Agile teams are usually cross functional, which means that they have people with different competencies like developers and testers. Collaboration between the team members helps to make teams successful. Let’s take a look at what scrum masters can do to help testers and developers to work together in agile teams, and improve collaboration?
In the blog post when developers and testers collide, Len Lagestee takes a look at dysfunctional situations between developers and testers in teams. He starts by describing what can happen when testers become members of an agile team:
When we begin introducing agile into organizations, the impact is often strongly felt by the testing community. Testers are an easy target when bugs are released into production and are often the focus of blame. Because of this, testing groups have built heavy processes and sign-offs to protect themselves from what they know will be coming later. Trust will need to be restored before testers will fully engage and freely interact with a team.
To make agile teams work, team members have to respect each other, and value each others opinions. Len suggests that a scrum master should act on this when an agile team is formed:
Start small but start with something. If the relationship between developers and testers has a history of being toxic in your organization it will not go away on its own and the effects of the dysfunction will only be amplified on an Agile team. Quality must be a team event.

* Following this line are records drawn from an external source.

Lemma export_type_ok export n classes ty : crossable ty = true -> table_ok (S n) classes ->
  exists classes' et, export_type t export classes ty = Ok (classes', et) /\
    table_ok n classes' /\ classes `prefix_of` classes' /\ crosses classes' ty et.
Proof.
  intros Hc [Hnd Hl]. assert (table_ok n classes) as Hsame by (split; [done|lia]).
  destruct ty; try done; try (eexists classes, _; cbn; split; [done|]; by split).
  cbn [export_type]. destruct (list_find _ classes) as [[index name]|] eqn:Hf.
  - apply list_find_Some in Hf as (Hi & Hname & _). pose proof (lookup_lt_Some _ _ _ Hi).
    rewrite decide_True by lia. eexists classes, _. split; [done|]. split; [done|]. split; [done|]. cbn.
    split; [split; lia|]. rewrite Nat2Z.id, Hi. by f_equal.
  - apply list_find_None in Hf. rewrite decide_True by lia. eexists _, _. split; [done|]. split_and!.
    + split; [|rewrite length_app; cbn; lia]. apply NoDup_app. split_and!; [done| |apply NoDup_singleton].
      intros x Hx ->%list_elem_of_singleton. rewrite Forall_forall in Hf. by apply (Hf _ Hx).
    + by apply prefix_app_r.
    + cbn. split; [split; lia|]. by rewrite Nat2Z.id, lookup_app_r, Nat.sub_diag by done.
Qed.

Lemma export_types_ok export tys : forall n classes, Forall (fun ty => crossable ty = true) tys -> table_ok (length tys + n) classes ->
  exists classes' ets, export_types t export classes tys = Ok (classes', ets) /\
    table_ok n classes' /\ classes `prefix_of` classes' /\ Forall2 (crosses classes') tys ets.
Proof.
  induction tys as [|ty tys IH]; intros n classes Hc Hok; cbn [export_types]; [by eexists classes, []|].
  apply Forall_cons in Hc as [Hty Hc].
  destruct (export_type_ok export (length tys + n) classes ty Hty Hok) as (c1 & et & -> & Hok1 & Hp1 & Hx1). cbn.
  destruct (IH n c1 Hc Hok1) as (c2 & ets & -> & Hok2 & Hp2 & Hx2). cbn.
  eexists c2, _. split; [done|]. split_and!; [done|by etrans|]. constructor; [by eapply crosses_more|done].
Qed.

(** A row of the table: what was exported, under the names it was given. *)
Definition exported (classes : list rstring) (e : IrExport) (row : ModuleExport) : Prop :=
  e_name row = ie_exported_name e /\ kira_name row = ie_kira_name e /\ e_function row = ie_function e /\
  Forall2 (crosses classes) (ie_params e) (e_params row) /\ crosses classes (ie_result e) (e_result row).

Definition crossings (es : list IrExport) : nat := sum_list_with (fun e => S (length (ie_params e))) es.

Definition crosses_whole (e : IrExport) : Prop := Forall (fun ty => crossable ty = true) (ie_result e :: ie_params e).

Lemma build_exports_ok es : forall n classes, Forall crosses_whole es -> table_ok (crossings es + n) classes ->
  exists classes' rows, build_exports t classes es = Ok (classes', rows) /\
    table_ok n classes' /\ classes `prefix_of` classes' /\ Forall2 (exported classes') es rows.
Proof.
  induction es as [|e es IH]; intros n classes Hc Hok; cbn [build_exports]; [by eexists classes, []|].
  apply Forall_cons in Hc as [[Hr Hps]%Forall_cons Hc]. unfold crossings in Hok. cbn [sum_list_with] in Hok.
  change (sum_list_with (fun e => S (length (ie_params e))) es) with (crossings es) in Hok.
  destruct (export_types_ok (ie_exported_name e) (ie_params e) (S (crossings es + n)) classes Hps) as (c1 & ps & -> & Hok1 & Hp1 & Hx1).
  { destruct Hok as [? Hb]. split; [done|lia]. }
  cbn. destruct (export_type_ok (ie_exported_name e) _ c1 (ie_result e) Hr Hok1) as (c2 & r & -> & Hok2 & Hp2 & Hx2). cbn.
  destruct (IH n c2 Hc Hok2) as (c3 & rows & -> & Hok3 & Hp3 & Hx3). cbn.
  eexists c3, _. split; [done|]. split_and!; [done|by do 2 (etrans; [eassumption|])|].
  constructor; [|done]. split_and!; [done..| |by eapply crosses_more].
  eapply Forall2_impl; [exact Hx1|]. intros ty et. apply crosses_more. by etrans.
Qed.
End Exports.

(** C34: A program whose exports cross gets an export table: a row an export, under its
    names and of its function, each scalar as itself and each struct as a handle
    of the class that bears its name, a class a name. *)
Theorem export_table_crosses (p : IrProgram) :
  Forall crosses_whole (ir_exports p) -> Z.of_nat (crossings (ir_exports p)) <= 2 ^ 32 ->
  exists table, build_export_table p = Ok table /\ NoDup (classes table) /\
    Forall2 (exported (ir_types p) (classes table)) (ir_exports p) (e_functions table).
Proof.
  intros Hc Hn. destruct (build_exports_ok (ir_types p) (ir_exports p) 0 [] Hc) as (c & rows & Hb & [Hnd _] & _ & Hx).
  { split; [constructor|cbn; lia]. }
  unfold build_export_table. rewrite Hb. eexists. split; [done|]. by split.
Qed.

(** ** The functions *)

Section Program.
Context {host : Host} (n : nat) (p : IrProgram) (engines : list Execution).

Definition engine (index : nat) : Execution := default Runtime (engines !! index).

Record function_ok (index : nat) (f : IrFunction) : Prop := {
  fk_name : rstring_ok (if_name f);
  fk_params : 0 <= if_param_count f <= Z.of_nat (length (locals f));
  fk_locals : Z.of_nat (length (locals f)) < 2 ^ 32;
  fk_plan : plannable n (ir_types p) Boxed f;
  fk_body : engine index <> Native -> Forall (stmt_ok p engines n f 0) (body f)
}.

(** Code whose operands are there, behind at most the marker of a lifecycle. *)
Definition code_ok (strings : nat) (f : IrFunction) (e : Execution) (code : list Instruction) : Prop :=
  exists entry, (entry = [] \/ entry = [I_MainThreadLifecycle]) /\
    if decide (e = Native) then code = entry
    else exists new, code = entry ++ new ++ [I_ReturnVoid] /\
      Forall (instr_ok p engines f strings (length (entry ++ new))) new.

Definition proto_of (strings index : nat) (f : IrFunction) (g : FuncProto) : Prop :=
  f_name g = if_name f /\ param_count g = if_param_count f /\
  ModuleFormat.local_count g = Z.of_nat (length (locals f)) /\ execution g = engine index /\
  code_ok strings f (engine index) (ModuleFormat.code g) /\
  exists slots, releases g = Planned slots /\ Sorted Z.lt slots /\ Forall (fun slot => 0 <= slot < Z.of_nat (length (locals f))) slots.

Lemma code_ok_more a b f e code : (a <= b)%nat -> code_ok a f e code -> code_ok b f e code.
Proof.
  intros Hab (entry & He & Hc). exists entry. split; [done|]. destruct (decide (e = Native)); [done|].
  destruct Hc as (new & Hnew & Hok). exists new. split; [done|]. eapply Forall_impl; [exact Hok|]. intros i. by apply instr_ok_mono.
Qed.

Lemma proto_of_more a b index f g : (a <= b)%nat -> proto_of a index f g -> proto_of b index f g.
Proof. intros Hab (? & ? & ? & ? & ? & ?). split_and!; try done. by eapply code_ok_more. Qed.

Lemma compile_function_ok fuel index f pool : (n <= fuel)%nat -> function_ok index f -> pool_ok pool ->
  exists pool' code, compile_function fuel p engines index f pool = Ok (pool', code) /\
    pool_strings pool `prefix_of` pool_strings pool' /\ pool_ok pool' /\
    code_ok (length (pool_strings pool')) f (engine index) code.
Proof.
  intros Hfuel Hf Hp. unfold compile_function. fold (engine index). set (entry := lifecycle_entry p index).
  assert (entry = [] \/ entry = [I_MainThreadLifecycle]) as He.
  { subst entry. unfold lifecycle_entry. destruct (contains_slot _ _); auto. }
  destruct (decide (engine index = Native)) as [Hn|Hn].
  { eexists _, _. split; [done|]. split; [done|]. split; [done|]. exists entry. split; [done|]. by rewrite decide_True. }
  assert (yields p engines f 0 (compile_body (compile_stmt p engines f fuel) (body f)) (fun _ => True)) as Hb.
  { apply emits_for_each. eapply Forall_impl; [exact (fk_body _ _ Hf Hn)|]. intros s. by apply emits_compiled. }
  destruct (Hb {| c_pool := pool; c_code := entry; c_loops := [] |}) as (s & u & Hr & [(new & Hnew & Hok) Hs Hp' _] & _).
  { split; [done|done|constructor]. }
  rewrite Hr. eexists _, _. split; [done|]. split; [exact Hs|]. split; [by apply Hp'|]. exists entry. split; [done|].
  rewrite decide_False by done. exists new. cbn in Hnew. rewrite Hnew in Hok |- *. by rewrite <- app_assoc.
Qed.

He suggests several things that can be done to "build (or rebuild) a foundation for the testers and developers to form their relationship on":
- Learn about customers together.
- Build stories and acceptance testing together.
- Mature your definition of “done.”
- Create unit tests together.
- Emphasize conversations around quality and “done” over tools and process.

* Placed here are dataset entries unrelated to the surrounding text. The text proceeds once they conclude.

(* ===== verification/DecimalNumber.v ===== *)
(** * The exact decimal behind [Number]

    [kira-runtime-abi/src/number.rs]: an [i64] mantissa and a decimal scale,
    computed with by both engines.

    [value] is the rational a decimal denotes.  Sums and differences are exact
    and, when the scales differ, fail only for a value no decimal has
    ([sums_exact]); a product is the half-to-even rounding of the exact product
    at the combined scale capped at [MAX_SCALE] ([multiply_rounds]); a quotient
    is the half-to-even rounding of the exact quotient at the largest scale
    whose result fits ([divide_rounds]), whatever the floating-point estimate
    said ([hinted_divide_exact]); comparison is the order of the values
    ([compare_is_value_order]); and the printed text reads back to the same
    value in lowest terms ([text_roundtrip]).  [sum_depends_on_spelling] shows
    that equal values written at different scales can add differently.

    [to_f64] is [VmOps.decimal_to_f64], next to the other operations on floats;
    [from_f64] goes through the float formatter and is not modelled. *)

From Stdlib Require Import QArith Qabs Zquot Floats.SpecFloat.
From S2P Require Import Prelude Foreign.

#[local] Open Scope Z_scope.

Definition MAX_SCALE : Z := 18.

Inductive DecimalError :=
| DecimalError_Overflow
| DecimalError_DivideByZero
| DecimalError_Parse.

Record Decimal := { mantissa : Z; scale : Z }.

#[export] Instance Decimal_eq_dec : EqDecision Decimal.
Proof. solve_decision. Defined.

(** Checked [i128] and [i64] results. *)
Definition fit128 (z : Z) : option Z := if decide (signed_ok 128 z) then Some z else None.
Definition fit64 (z : Z) : option Z := if decide (i64_ok z) then Some z else None.

(** The loop of [pow10]. *)
Fixpoint pow10_loop (power : nat) (v : Z) : option Z :=
  match power with
  | O => Some v
  | S power => v ← fit128 (v * 10); pow10_loop power v
  end.

(** Ten to the [power] as an [i128]. *)
Definition pow10 (power : Z) : option Z := pow10_loop (Z.to_nat power) 1.

Definition narrow (m s : Z) : result DecimalError Decimal :=
  m ← ok_or (fit64 m) DecimalError_Overflow; Ok {| mantissa := m; scale := s |}.

(** [while scale > 0 && mantissa % 10 == 0]: the recursion is on the scale. *)
Fixpoint shed_zeros (m : Z) (s : nat) : Z * Z :=
  match s with
  | O => (m, 0)
  | S s' => if Z.rem m 10 =? 0 then shed_zeros (Z.quot m 10) s' else (m, Z.of_nat s)
  end.

Definition narrow_reduced (m s : Z) : result DecimalError Decimal :=
  let '(m, s) := shed_zeros m (Z.to_nat s) in narrow m s.

(** The even test is on the truncated remainder, as in the source. *)
Definition is_odd (z : Z) : bool := negb (Z.rem z 2 =? 0).

Definition round_quotient_half_even (quotient remainder numerator denominator : Z) :
    result DecimalError Z :=
  if remainder =? 0 then Ok quotient else
  let twice := Z.abs remainder * 2 in
  if decide (unsigned_ok 128 twice) then
    let round_away :=
      match twice ?= Z.abs denominator with
      | Gt => true
      | Lt => false
      | Eq => is_odd quotient
      end in
    if round_away then
      let sign := if xorb (numerator <? 0) (denominator <? 0) then -1 else 1 in
      ok_or (fit128 (quotient + sign)) DecimalError_Overflow
    else Ok quotient
  else Err DecimalError_Overflow.

Definition divide_round_half_even (numerator denominator : Z) : result DecimalError Z :=
  round_quotient_half_even (Z.quot numerator denominator) (Z.rem numerator denominator)
    numerator denominator.

(** *** The floating-point estimate *)

(** [z as f64], rounding to nearest, ties to even. *)
Definition f64_of_Z (z : Z) : spec_float := binary_normalize 53 1024 z 0 false.

(** [f64::round] of a finite float, as the integer it is: halves away from
    zero.  [None] when the float is not finite. *)
Definition f64_round (f : spec_float) : option Z :=
  match f with
  | S754_zero _ => Some 0
  | S754_finite s m e =>
    let magnitude :=
      if 0 <=? e then Zpos m * 2 ^ e else (Zpos m * 2 + 2 ^ (- e)) / (2 * 2 ^ (- e)) in
    Some (if s then - magnitude else magnitude)
  | _ => None
  end.

(** [9.007e15], past which the estimate is not used. *)
Definition ESTIMATE_LIMIT : Z := 9007000000000000.

(** The unit-step correction, while the budget lasts. *)
Fixpoint correct_estimate (budget : nat) (numerator denominator quotient remainder : Z) :
    option (Z * Z) :=
  let valid := (Z.abs remainder <? Z.abs denominator) &&
    ((remainder =? 0) || Bool.eqb (remainder <? 0) (numerator <? 0)) in
  if valid then Some (quotient, remainder) else
  match budget with
  | O => None
  | S budget =>
    if Bool.eqb (0 <? remainder) (0 <? denominator) then
      quotient ← fit128 (quotient + 1);
      correct_estimate budget numerator denominator quotient (remainder - denominator)
    else
      quotient ← fit128 (quotient - 1);
      correct_estimate budget numerator denominator quotient (remainder + denominator)
  end.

ShriKant Vashishtha describes in his blog post developer first test automation why it is important that developers and testers work together in agile teams:
People in Agile projects are moving away from “developers vs testers” (we vs they) culture and are collaborating in order to deliver the product at the end of sprint. Sprint success is major goal instead of developer or tester success.
He has tried an approach where developer and testers together develop the test cases:
Developers suggested to write the first functional test of the user-story themselves, which laid the foundation and provided all required resources to build further tests. While developing those tests, developers identified many issues which otherwise would have blocked testers. As developers eventually fix these issues, it made much more sense that they themselves discover those issues.
Based on this basic foundation, testers further elaborate the test cases and create more automation tests. The norm worked pretty well for the team and also helped developers understanding the issues testers face on daily basis.
Ole Lensmar shares his experiences from the StarEAST conference in Orlando, in testers and developers, please learn to get along. He starts by emphasizing the need for collaboration between testers and developers:
Shouldn’t we all be on the stage together talking about real-life experiences where testers and developers helped build great products – together? Shouldn’t we be sitting together running tests and debugging code to create the most beautiful software out there?
He mentions several suggestions that he heard at the StartEAST conference, which can be used to break down the walls between testers and developers:
- Introduce pair test-programming
- Install and learn each other’s tools
- Go to hackathons together!
- Treat testers and developers as one integrated team
The blog post testers vs developers: how to make them being friend? describes what you can do to make the relationship between designers and testers friendlier:
- Sharing. Share your thoughts, strategies with developers. Don’t leave it till it’s become a screw.
- Be friendly and open-minded with developers so that they don’t feel wounded. Give them the opportunity to share anything with you.
- Keep your reporting style positive. Try to be more tactful.